While basketball has many similarities to handball, the details are worlds apart. Handball has the same dribbling and passing, as well as the ability to legally travel three steps, which lends favorably to LeBron’s talents, but you can’t simply whitewash over the rest of the rules, the speed, and the footwork.
Also, let’s just put it out there. If indeed, someone like LeBron could become an Olympic handballer in six months, then handball is not a sport worthy of being in the Olympics. Sure, when handball reappears every four years it lets us reminisce back to high school gym class like a bunch of yuppie Uncle Ricos.
In the same way you couldn’t compete in trampoline just because you can do a double flip in your neighbor’s backyard, LeBron isn’t just a mythical animagus handball god. Handball requires vertical hangtime and arm strength, as it does finesse and contortion. Even if LeBron has all of those gifts, it would take years to figure out how to juggle them and when each is necessary.
But the Olympics are billed as a platform for the best athletes in the world, so why feature events with such communicable talents?
Current NFL player Nate Ebner competed for the USA Rugby team in Rio last week, but Ebner grew up playing rugby and only started playing football in college. Former NFL player, Jahvid Best also competed in Rio, running the 100-meter for St Lucia. Best, a lightning quick running back who had his football career curtailed by concussions, finished 54th out of 69 sprinters. That’s not exactly a dominant performance. Ebner’s team was eliminated quickly from the Olympics, as well.
Yes, LeBron James is 6-foot-8 and weighs 250 pounds. Incredibly, he is quicker than men smaller than him and stronger than men bigger than him. He has immense physical abilities that hardly make sense fitting into the receptacle they come in, not unlike Mary Poppins’s lamp and coat rack.

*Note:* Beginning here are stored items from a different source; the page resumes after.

(** [name(x)] for an imported binding: a binding of a name that the module
    does not export is [undefined], and calling it throws. *)
Definition call {A B : Type} (name : string) (binding : option (A -> B))
  (x : A) : completion B :=
  match binding with
  | Some f => Normal (f x)
  | None => Throw (NotAFunction name)
  end.

End JS.

(** ** CallsChart *)

Module CallsChart.

(** [Number(x)] applied to a value of TypeScript type [number]. *)
Definition Number {A : Type} (x : A) : A := x.

(** Rows of [ChartData.daily]. *)
Module Daily.
Record row : Type := {
  call_date : string;
  call_count : Z;
  total_cost : Q;
  total_minutes : Q
}.
End Daily.

(** Rows of [ChartData.outcomes]. *)
Record OutcomeRow : Type := {
  outcome_name : string;
  outcome_count : Z
}.

(** Rows of [ChartData.hourly]. *)
Module Hourly.
Record row : Type := {
  call_hour : Z;
  call_count : Z
}.
End Hourly.

Record ChartData : Type := {
  daily : list Daily.row;
  outcomes : list OutcomeRow;
  hourly : list Hourly.row
}.

(** Entries of the [dailyStats] series. *)
Module DailyStat.
Record t : Type := {
  date : string;
  calls : Z;
  cost : Q;
  minutes : Q
}.
End DailyStat.

(** Entries of the [pieData] series. *)
Record PieEntry : Type := {
  name : string;
  value : Z;
  displayName : string
}.

(** Entries of the [hourlyData] series. *)
Module HourEntry.
Record t : Type := {
  hour : string;
  calls : Z
}.
End HourEntry.
(** ** hessian and hessian_diag *)

Lemma for_loop_eigen_add (n : nat) (M : nat -> SGMatrix F) (X : SGMatrix F) (i j : nat) :
  entry (for_loop n (fun a X => eigen_add X (M a)) X) i j =
  entry X i j + \sum_(0 <= a < n) entry (M a) i j.
Proof.
elim: n => [|n IH]; first by rewrite for_loop0 big_geq // addr0.
by rewrite for_loopS /= IH big_nat_recr //= addrA.
Qed.

Lemma for_loop_eigen_sub (n : nat) (M : nat -> SGMatrix F) (X : SGMatrix F) (i j : nat) :
  entry (for_loop n (fun a X => eigen_sub X (M a)) X) i j =
  entry X i j - \sum_(0 <= a < n) entry (M a) i j.
Proof.
elim: n => [|n IH]; first by rewrite for_loop0 big_geq // subr0.
by rewrite for_loopS /= IH big_nat_recr //= opprD addrA.
Qed.

(** An outer loop over the samples, an inner loop over the slots of a
    vector of length D: every slot is folded on its own. *)
Lemma for_loop_rows (n D : nat) (op : F -> F -> F) (c : nat -> nat -> F) (v : seq F) :
  size v = D ->
  let w := for_loop n (fun a x =>
             for_loop D (fun i v => set_nth 0 v i (op v`_i (c a i))) x) v in
  size w = D /\
  forall k, (k < D)%N -> w`_k = for_loop n (fun a acc => op acc (c a k)) v`_k.
Proof.
move=> sz_v /=.
pose I k (w : seq F) := size w = D /\
  forall j, (j < D)%N -> w`_j = for_loop k (fun a acc => op acc (c a j)) v`_j.
apply: (@for_loop_inv _ I); first by split.
move=> a x _ [sz_x nth_x].
have le_D : (D <= size x)%N by rewrite sz_x.
have /= [sz_w nth_w] := for_loop_slots 0 (fun i y => op y (c a i)) le_D.
split=> [|j lt_j]; first by rewrite sz_w.
by rewrite nth_w lt_j for_loopS nth_x.
Qed.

I like LeBron James. I think he is the best basketball player in the world. His athleticism consistently amazes me, but he is not a talent chameleon. He has worked tirelessly on his game, which is the primary reason LeBron can do nearly anything he wants on a basketball court. But that is where his world domination and jurisdiction ends. Hopefully, it can be where this conversation ends too.